そのためか、ルツがいると、不思議と争いが起きなかった、争いが呆れと共にうせてしまうことが多かった。

ムーディは、悪党が嫌いだ。それは、闇払いの両親を持ち、当たり前の正義感を持っている魔法使いだった。

けれど、ムーディは正義を語る人間も、あまり好きではなかった。両親を見ていると、しみじみと思うのだ。
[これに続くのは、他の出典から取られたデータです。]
(* ===== verification/Encoding.v ===== *)
(** Injective encodings: byte strings that determine what they encode, also
    when more follows.  Lengths and counts are 32-bit big-endian prefixes. *)
From S2P Require Import Prelude.

(** [enc] of two good values followed by anything: the values are the same and
    so is what follows. *)
Class PrefixInj {A} (enc : A -> bytes) (good : A -> Prop) :=
  prefix_inj x y r r' : good x -> good y -> enc x ++ r = enc y ++ r' -> x = y /\ r = r'.

Lemma app_inj_len {A} (l1 l2 k1 k2 : list A) : zlen l1 = zlen l2 -> l1 ++ k1 = l2 ++ k2 -> l1 = l2 /\ k1 = k2.
Proof. intros Hl. apply app_inj_1. unfold zlen in Hl. lia. Qed.

(** A fixed-width integer. *)
Lemma be_bytes_prefix n x y r r' :
  0 <= x < 256 ^ Z.of_nat n -> 0 <= y < 256 ^ Z.of_nat n ->
  be_bytes n x ++ r = be_bytes n y ++ r' -> x = y /\ r = r'.
Proof.
  intros Hx Hy E. apply app_inj_len in E as [E ->]; [|by rewrite !zlen_be_bytes]. by apply be_bytes_inj in E.
Qed.

(** A fixed number of bytes. *)
Lemma fixed_prefix n (x y r r' : bytes) : zlen x = n -> zlen y = n -> x ++ r = y ++ r' -> x = y /\ r = r'.
Proof. intros Hx Hy. apply app_inj_len. lia. Qed.

(** [append_bytes_vec]: a length and the bytes. *)
Definition put_bytes (b : bytes) : bytes := be_bytes 4 (cast 32 (zlen b)) ++ b.

Definition short (b : bytes) : Prop := zlen b < 2 ^ 32.

Lemma cast_short b : short b -> cast 32 (zlen b) = zlen b.
Proof. intros Hb. unfold cast. apply Z.mod_small. unfold short in Hb. pose proof (zlen_nonneg b). lia. Qed.

#[export] Instance put_bytes_inj : PrefixInj put_bytes short.
Proof.
  intros x y r r' Hx Hy E. unfold put_bytes in E. rewrite !cast_short, <- !app_assoc in E by done.
  apply be_bytes_prefix in E as [E1 E2].
  - by apply app_inj_len in E2.
  - unfold short in Hx. change (256 ^ Z.of_nat 4) with (2 ^ 32). pose proof (zlen_nonneg x). lia.
  - unfold short in Hy. change (256 ^ Z.of_nat 4) with (2 ^ 32). pose proof (zlen_nonneg y). lia.
Qed.

(** An optional fixed-size value behind a flag byte. *)
Definition put_option (o : option bytes) : bytes := match o with Some h => 1 :: h | None => [0] end.

Lemma put_option_inj n (x y : option bytes) r r' :
  zlen (default (zreplicate n 0) x) = n -> zlen (default (zreplicate n 0) y) = n ->
  put_option x ++ r = put_option y ++ r' -> x = y /\ r = r'.
Proof.
  intros Hx Hy E. destruct x as [x|], y as [y|]; cbn [put_option app default id] in *; injection E as E; try done.
  destruct (fixed_prefix n x y r r') as [-> ->]; done.
Qed.

(** A counted sequence. *)
Definition put_list {A} (enc : A -> bytes) (l : list A) : bytes :=
  be_bytes 4 (cast 32 (zlen l)) ++ flat_map enc l.

Lemma flat_map_prefix {A} (enc : A -> bytes) good `{!PrefixInj enc good} l k r r' :
  Forall good l -> Forall good k -> length l = length k ->
  flat_map enc l ++ r = flat_map enc k ++ r' -> l = k /\ r = r'.
Proof.
  intros Hl. revert k. induction Hl as [|x l Hx Hl IH]; intros k Hk Hlen E.
  - by destruct k.
  - destruct k as [|y k]; [done|]. apply Forall_cons in Hk as [Hy Hk]. cbn [flat_map] in E. rewrite <- !app_assoc in E.
    apply (prefix_inj (enc:=enc)) in E as [-> E]; [|done..]. apply IH in E as [-> ->]; [done..|]. cbn in Hlen. lia.
Qed.

#[export] Instance put_list_inj {A} (enc : A -> bytes) good `{!PrefixInj enc good} :
  PrefixInj (put_list enc) (fun l => Forall good l /\ zlen l < 2 ^ 32).
Proof.
  intros l k r r' [Hl Hll] [Hk Hlk] E. unfold put_list in E. rewrite <- !app_assoc in E.
  assert (forall m : list A, zlen m < 2 ^ 32 -> cast 32 (zlen m) = zlen m) as Hc.
  { intros m Hm. unfold cast. apply Z.mod_small. pose proof (zlen_nonneg m). lia. }
  rewrite !Hc in E by done. pose proof (zlen_nonneg l). pose proof (zlen_nonneg k).
  apply be_bytes_prefix in E as [E1 E2]; [|change (256 ^ Z.of_nat 4) with (2 ^ 32); lia..].
  apply (flat_map_prefix enc good) in E2; [done..|]. unfold zlen in E1. lia.
Qed.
本当の意味で、正しいということは、そうそうないのだ。だから、ムーディは正義を語らない。正しさなんて、所詮は、それぞれの中にしかないのだと。

そんなことを、早々と悟っていた。

ルツは、悪人ではなかった、けれど、誰かを自ら助けたいという善意も無かった。

けれど、ルツは平等であった。

その平等という無関心さと紙一重のそれは、どこまでも公平であった。公平で、その場を平和にさせる、不思議な脱力感をムーディが気に入っていた。

 

ムーディは、オーガスタに叱られるルツを見て、少しだけ笑った。

 

ルツの側に居る間は、ムーディは背負った家名だとか、正しさだとか、悪意だとかを気にせずに、なんだかただの子どものように振る舞えるような気がした。

ちょっとした冒険に、少しだけわくわくしてしまうのだ。

ムーディは、ルツの起こした、愉快で、騒がしい日常を考えて、明日は何が起こるだろうかと考えながら、オーガスタを止める為に二人に視線を向けた。

 




ちなみに、ルツの本名は、ルツ・V・グリンです。

暴れ柳が出てきましたが。本来なら、暴れ柳はルーピンが入学したときに餓えられたものですが、この作品ではゴドリックがいたころから植えられていたことになっていますので、ご注意ください。